How Session State Works
ASP.NET session state lets you associate a server-side string or object dictionary containing state data with a particular HTTP client session. A session is defined as a series of requests issued by the same client within a certain period of time, and is managed by associating a session ID with each unique client. The ID is supplied by the client on each request, either in a cookie or as a special fragment of the request URL. The session data is stored on the server side in one of the supported session state stores, which include in-process memory, SQL Server™ database, and the ASP.NET State Server service. The latter two modes enable session state to be shared among multiple Web servers on a Web farm and do not require server affinity (that is, they don't require the session to be tied to one specific Web server).
Improving Performance
Using session state in an ASP.NET application can add noticeable overhead to the application performance. This should be expected as you are executing more code during the processing of every request in the application and possibly making network requests to retrieve stored state.
The InProc session state mode is the fastest of the built-in state storage modes. Its overhead is limited to extracting the session ID from the request, performing a cache lookup for the state dictionary stored in the application's memory space, and marking the session as accessed to prevent its expiration. Updates to the data contained in the session are made directly to objects in memory and do not require any additional work to be persisted for the next request. (This is what we are doing now)
However, because the InProc mode lacks the application restart tolerance and does not work in Web farm scenarios, the application frequently has no choice but to use one of the other two out-of-process modes.

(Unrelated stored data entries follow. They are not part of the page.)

(* ===== verification/Rwlock.v ===== *)
(** * Reader/writer locks (kern/kern_rwlock.c, sys/rwlock.h)

    The kernel is compiled with DIAGNOSTIC and without LOCKDEBUG, on several
    processors. Each function is a sequence of steps with at most one access to
    the lock word each; the points between two steps are the type [pc]. A thread
    is the address of its lwp. The turnstile of the lock is any implementation of
    the interface of Turnstile.v. Memory is sequentially consistent. *)

From S2P Require Export Prelude Turnstile.

Inductive krw_t := RW_READER | RW_WRITER.
#[export] Instance krw_eq_dec : EqDecision krw_t.
Proof. solve_decision. Defined.

Definition RW_HAS_WAITERS : Z := 0x01.
Definition RW_WRITE_WANTED : Z := 0x02.
Definition RW_WRITE_LOCKED : Z := 0x04.
Definition RW_READ_COUNT_SHIFT : Z := 4.
Definition RW_READ_INCR : Z := Z.shiftl 1 RW_READ_COUNT_SHIFT.
Definition RW_THREAD : Z := u64 (- RW_READ_INCR).

(** [~x] of a [uintptr_t]. *)
Definition compl (x : Z) : Z := 2 ^ 64 - 1 - x.

(** What [rw_vector_enter] and [rw_vector_tryenter] derive from the kind of
    request. *)
Definition incr (cur : Z) (op : krw_t) : Z :=
  match op with RW_READER => RW_READ_INCR | RW_WRITER => cur .| RW_WRITE_LOCKED end.
Definition set_wait (op : krw_t) : Z :=
  match op with RW_READER => RW_HAS_WAITERS | RW_WRITER => RW_HAS_WAITERS .| RW_WRITE_WANTED end.
Definition need_wait (op : krw_t) : Z :=
  match op with RW_READER => RW_WRITE_LOCKED .| RW_WRITE_WANTED | RW_WRITER => RW_WRITE_LOCKED .| RW_THREAD end.
Definition queue_of (op : krw_t) : tsq :=
  match op with RW_READER => TS_READER_Q | RW_WRITER => TS_WRITER_Q end.

(** The [int] count shifted, as a [uintptr_t]. *)
Definition read_count (rcnt : Z) : Z := u64 (s32 (Z.shiftl rcnt RW_READ_COUNT_SHIFT)).

(** Whether the owner is running on a processor (and not waiting for the big
    lock) is up to the scheduler: [oncpu]. *)
Definition rw_oncpu (oncpu : bool) (owner : Z) : bool :=
  if negb (owner .& (RW_WRITE_LOCKED .| RW_HAS_WAITERS) =? RW_WRITE_LOCKED) then false else oncpu.

(** The points between the steps. [Idle] is a thread outside the functions, with
    the hold it got from them. *)
Inductive pc {P : Type} :=
  | Idle (h : option krw_t)
  | EnterRead (op : krw_t)
  | EnterLoop (op : krw_t) (owner : Z)
  | EnterOncpu (op : krw_t) (owner : Z)
  | EnterSpin (op : krw_t)
  | EnterSpun (op : krw_t) (owner : Z)
  | EnterLookup (op : krw_t)
  | EnterLocked (op : krw_t) (ts : option P)
  | EnterMark (op : krw_t) (ts : option P) (owner : Z)
  | EnterAbort (op : krw_t) (owner : Z)
  | EnterBlock (op : krw_t) (ts : option P)
  | EnterAsleep (op : krw_t)
  | EnterWoken (op : krw_t)
  | ExitRead
  | ExitAssert (write : bool) (decr owner : Z)
  | ExitLoop (decr owner : Z)
  | ExitLookup (decr : Z)
  | ExitGive (decr : Z) (ts : option P)
  | ExitWake (ts : P) (q : tsq) (count : Z) (nl : option Z)
  | TryRead (op : krw_t)
  | TryCas (op : krw_t) (owner : Z)
  | DownAssert
  | DownRead
  | DownCas (owner : Z)
  | DownLookup (owner : Z)
  | DownLocked (ts : option P) (owner : Z)
  | DownExit (next : option Z)
  | DownWake (ts : P) (rcnt : Z)
  | UpAssert
  | UpRead
  | UpLoop (owner : Z).
Arguments pc : clear implicits.

(** The lock word, the holder of the chain mutex, and the turnstiles. *)
Record shared {T : Type} := Shared { rw_owner : Z; tc_mutex : option Z; tstile : T }.
Arguments shared : clear implicits.
Arguments Shared {T}.

(** The outcome of a step: the thread has to wait for the mutex or for a
    wake-up, or goes on, with the threads it wakes. *)
Inductive outcome {T P : Type} :=
  | Blocked
  | Next (s : shared T) (p : pc P) (woken : list Z).
Arguments outcome : clear implicits.

Section rwlock.
Context {T P : Type} `{TurnstileOps T P}.

Definition go (s : shared T) (p : pc P) : res (outcome T P) := mret (Next s p []).

(** [rw_cas] continues with the value found. *)
Definition rw_cas (s : shared T) (o n : Z) (k : shared T → Z → res (outcome T P)) : res (outcome T P) :=
  k (if rw_owner s =? o then Shared n (tc_mutex s) (tstile s) else s) (rw_owner s).
Definition rw_swap (s : shared T) (n : Z) : shared T := Shared n (tc_mutex s) (tstile s).

(** [turnstile_lookup] takes the chain mutex, [turnstile_exit] gives it back. *)
Definition lookup_step (cur : Z) (s : shared T) (k : option P → pc P) : res (outcome T P) :=
  match tc_mutex s with
  | Some _ => mret Blocked
  | None => ts ← ts_lookup (tstile s); go (Shared (rw_owner s) (Some cur) (tstile s)) (k ts)
  end.
Definition unlock (s : shared T) : shared T := Shared (rw_owner s) None (tstile s).

Definition null_check (ts : option P) : res P := match ts with Some ts => Ok ts | None => Fault NullDeref end.

Definition wake_step (s : shared T) (ts : P) (q : tsq) (count : Z) (nl : option Z) (p : pc P) : res (outcome T P) :=
  '(t, woken) ← ts_wakeup (tstile s) ts q count nl;
  mret (Next (Shared (rw_owner s) None t) p woken).

(** One step of [rw_vector_enter]. *)
Definition enter_step (cur : Z) (oncpu : bool) (eprio : Z → Z) (s : shared T) (p : pc P) : res (outcome T P) :=
  match p with
  | EnterRead op => go s (EnterLoop op (rw_owner s))
  | EnterLoop op owner =>
    if owner .& need_wait op =? 0 then
      rw_cas s owner (u64 (owner + incr cur op) .& compl RW_WRITE_WANTED) (λ s next,
        if next =? owner then go s (Idle (Some op)) else go s (EnterLoop op next))
    else if rw_owner s .& RW_THREAD =? cur then Fault Panic
    else go s (EnterOncpu op owner)
  | EnterOncpu op owner => go s (if rw_oncpu oncpu owner then EnterSpin op else EnterLookup op)
  | EnterSpin op => go s (EnterSpun op (rw_owner s))
  | EnterSpun op owner =>
    go s (if rw_oncpu oncpu owner then EnterSpin op
          else if owner .& need_wait op =? 0 then EnterLoop op owner
          else EnterLookup op)
  | EnterLookup op => lookup_step cur s (EnterLocked op)
  | EnterLocked op ts =>
    let owner := rw_owner s in
    go s (if (owner .& need_wait op =? 0) || rw_oncpu oncpu owner then EnterAbort op owner
          else EnterMark op ts owner)
  | EnterAbort op owner => go (unlock s) (EnterLoop op owner)
  | EnterMark op ts owner =>
    rw_cas s owner (owner .| set_wait op) (λ s next,
      if negb (next =? owner) then go s (EnterAbort op next) else go s (EnterBlock op ts))
  | EnterBlock op ts =>
    t ← ts_block eprio (tstile s) ts (queue_of op) cur;
    go (Shared (rw_owner s) None t) (EnterAsleep op)
  | EnterWoken op =>
    match op with
    | RW_READER => go s (Idle (Some op))
    | RW_WRITER => go s (if rw_owner s .& RW_THREAD =? cur then Idle (Some op) else EnterRead op)
    end
  | _ => mret Blocked
  end.

(** One step of [rw_vector_exit]. *)
Definition exit_step (cur : Z) (s : shared T) (p : pc P) : res (outcome T P) :=
  match p with
  | ExitRead =>
    let owner := rw_owner s in
    go s (if negb (owner .& RW_WRITE_LOCKED =? 0) then ExitAssert true (cur .| RW_WRITE_LOCKED) owner
          else ExitAssert false RW_READ_INCR owner)
  | ExitAssert write decr owner =>
    if (if write then rw_owner s .& RW_THREAD =? cur else negb (rw_owner s .& RW_THREAD =? 0))
    then go s (ExitLoop decr owner) else Fault Panic
  | ExitLoop decr owner =>
    let newown := u64 (owner - decr) in
    if newown .& (RW_THREAD .| RW_HAS_WAITERS) =? RW_HAS_WAITERS then go s (ExitLookup decr)
    else rw_cas s owner newown (λ s next,
      if next =? owner then go s (Idle None) else go s (ExitLoop decr next))
  | ExitLookup decr => lookup_step cur s (ExitGive decr)
  | ExitGive decr ts =>
    ts ← null_check ts;
    wcnt ← ts_count (tstile s) ts TS_WRITER_Q;
    rcnt ← ts_count (tstile s) ts TS_READER_Q;
    if (rcnt =? 0) || (decr =? RW_READ_INCR) then
      if negb (rcnt =? 0) then
        l ← ts_first (tstile s) ts TS_WRITER_Q;
        l ← match l with Some l => Ok l | None => Fault NullDeref end;
        let newown := l .| RW_WRITE_LOCKED .| RW_HAS_WAITERS in
        let newown := if wcnt >? 1 then newown .| RW_WRITE_WANTED else newown in
        go (rw_swap s newown) (ExitWake ts TS_WRITER_Q 1 (Some l))
      else go (rw_swap s RW_WRITE_WANTED) (ExitWake ts TS_WRITER_Q wcnt None)
    else
      let newown := read_count rcnt in
      let newown := if negb (wcnt =? 0) then newown .| (RW_HAS_WAITERS .| RW_WRITE_WANTED) else newown in
      go (rw_swap s newown) (ExitWake ts TS_READER_Q rcnt None)
  | ExitWake ts q count nl => wake_step s ts q count nl (Idle None)
  | _ => mret Blocked
  end.

(** One step of [rw_vector_tryenter]. *)
Definition try_step (cur : Z) (s : shared T) (p : pc P) : res (outcome T P) :=
  match p with
  | TryRead op =>
    let owner := rw_owner s in
    go s (if negb (owner .& need_wait op =? 0) then Idle None else TryCas op owner)
  | TryCas op owner =>
    rw_cas s owner (u64 (owner + incr cur op)) (λ s next,
      if next =? owner then go s (Idle (Some op)) else go s (TryRead op))
  | _ => mret Blocked
  end.

(** One step of [rw_downgrade]. *)
Definition down_step (cur : Z) (s : shared T) (p : pc P) : res (outcome T P) :=
  match p with
  | DownAssert => if rw_owner s .& RW_THREAD =? cur then go s DownRead else Fault Panic
  | DownRead =>
    let owner := rw_owner s in
    go s (if owner .& RW_HAS_WAITERS =? 0 then DownCas owner else DownLookup owner)
  | DownCas owner =>
    rw_cas s owner RW_READ_INCR (λ s next,
      if next =? owner then go s (Idle (Some RW_READER)) else go s (DownLookup next))
  | DownLookup owner => lookup_step cur s (λ ts, DownLocked ts owner)
  | DownLocked ts owner =>
    ts ← null_check ts;
    rcnt ← ts_count (tstile s) ts TS_READER_Q;
    wcnt ← ts_count (tstile s) ts TS_WRITER_Q;
    if rcnt =? 0 then
      let newown := RW_READ_INCR .| RW_HAS_WAITERS .| RW_WRITE_WANTED in
      rw_cas s owner newown (λ s next, go s (DownExit (if next =? owner then None else Some next)))
    else
      let newown := u64 (read_count rcnt + RW_READ_INCR) in
      let newown := if negb (wcnt =? 0) then newown .| (RW_HAS_WAITERS .| RW_WRITE_WANTED) else newown in
      rw_cas s owner newown (λ s next,
        if next =? owner then go s (DownWake ts rcnt) else go s (DownExit (Some next)))
  | DownExit next =>
    go (unlock s) (match next with None => Idle (Some RW_READER) | Some next => DownLookup next end)
  | DownWake ts rcnt => wake_step s ts TS_READER_Q rcnt None (Idle (Some RW_READER))
  | _ => mret Blocked
  end.

(** [rw_read_held], and one step of [rw_tryupgrade]. *)
Definition rw_read_held (owner : Z) : bool :=
  (owner .& RW_WRITE_LOCKED =? 0) && negb (owner .& RW_THREAD =? 0).
Definition up_step (cur : Z) (s : shared T) (p : pc P) : res (outcome T P) :=
  match p with
  | UpAssert => if rw_read_held (rw_owner s) then go s UpRead else Fault Panic
  | UpRead => go s (UpLoop (rw_owner s))
  | UpLoop owner =>
    if negb (owner .& RW_WRITE_LOCKED =? 0) then Fault Panic
    else if negb (owner .& RW_THREAD =? RW_READ_INCR) then
      if owner .& RW_THREAD =? 0 then Fault Panic else go s (Idle (Some RW_READER))
    else
      let newown := cur .| RW_WRITE_LOCKED .| (owner .& compl RW_THREAD) in
      rw_cas s owner newown (λ s next,
        if next =? owner then go s (Idle (Some RW_WRITER)) else go s (UpLoop next))
  | _ => mret Blocked
  end.

Definition thread_step (cur : Z) (oncpu : bool) (eprio : Z → Z) (s : shared T) (p : pc P) : res (outcome T P) :=
  match p with
  | Idle _ | EnterAsleep _ => mret Blocked
  | EnterRead _ | EnterLoop _ _ | EnterOncpu _ _ | EnterSpin _ | EnterSpun _ _ | EnterLookup _
  | EnterLocked _ _ | EnterMark _ _ _ | EnterAbort _ _ | EnterBlock _ _ | EnterWoken _ =>
    enter_step cur oncpu eprio s p
  | ExitRead | ExitAssert _ _ _ | ExitLoop _ _ | ExitLookup _ | ExitGive _ _ | ExitWake _ _ _ _ => exit_step cur s p
  | TryRead _ | TryCas _ _ => try_step cur s p
  | DownAssert | DownRead | DownCas _ | DownLookup _ | DownLocked _ _ | DownExit _ | DownWake _ _ => down_step cur s p
  | UpAssert | UpRead | UpLoop _ => up_step cur s p
  end.

(** ** The threads *)

Record sys := Sys { lock : shared T; threads : gmap Z (pc P) }.

(** The calls a thread may make: one hold at a time. *)
Inductive call : option krw_t → pc P → Prop :=
  | call_enter op : call None (EnterRead op)
  | call_tryenter op : call None (TryRead op)
  | call_exit op : call (Some op) ExitRead
  | call_downgrade : call (Some RW_WRITER) DownAssert
  | call_tryupgrade : call (Some RW_READER) UpAssert.

(** A thread that is woken goes on after [turnstile_block]. *)
Definition wake_pc (p : pc P) : pc P := match p with EnterAsleep op => EnterWoken op | _ => p end.
Definition wake_all (woken : list Z) (m : gmap Z (pc P)) : gmap Z (pc P) :=
  foldr (alter wake_pc) m woken.

Inductive step : sys → sys → Prop :=
  | StepCall s m t h p : m !! t = Some (Idle h) → call h p → step (Sys s m) (Sys s (<[t := p]> m))
  | StepThread s m t p oncpu eprio s' p' woken :
      m !! t = Some p → thread_step t oncpu eprio s p = Ok (Next s' p' woken) →
      step (Sys s m) (Sys s' (wake_all woken (<[t := p']> m))).

(** [rw_init], and threads that have not called yet. *)
Definition sys_init (t : T) (lwps : list Z) : sys :=
  Sys (Shared 0 None t) (list_to_map ((λ l, (l, Idle None)) <$> lwps)).

Definition reachable (t : T) (lwps : list Z) (s : sys) : Prop := rtc step (sys_init t lwps) s.
End rwlock.
Arguments sys : clear implicits.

In the default out-of-process modes, SQLServer and StateServer, session state must be fetched from an external store and deserialized from its binary blob representation to the in-memory state dictionary form in the AcquireRequestState stage. In the ReleaseRequestState stage, the state dictionary needs to be serialized again and transferred to external storage. In addition, the session entry in the store must be updated to indicate the last access time to prevent its expiration. In these modes, serialization and deserialization of the state data, and its out-of-process transfer, are by far the most expensive operations introduced by session state to the request path.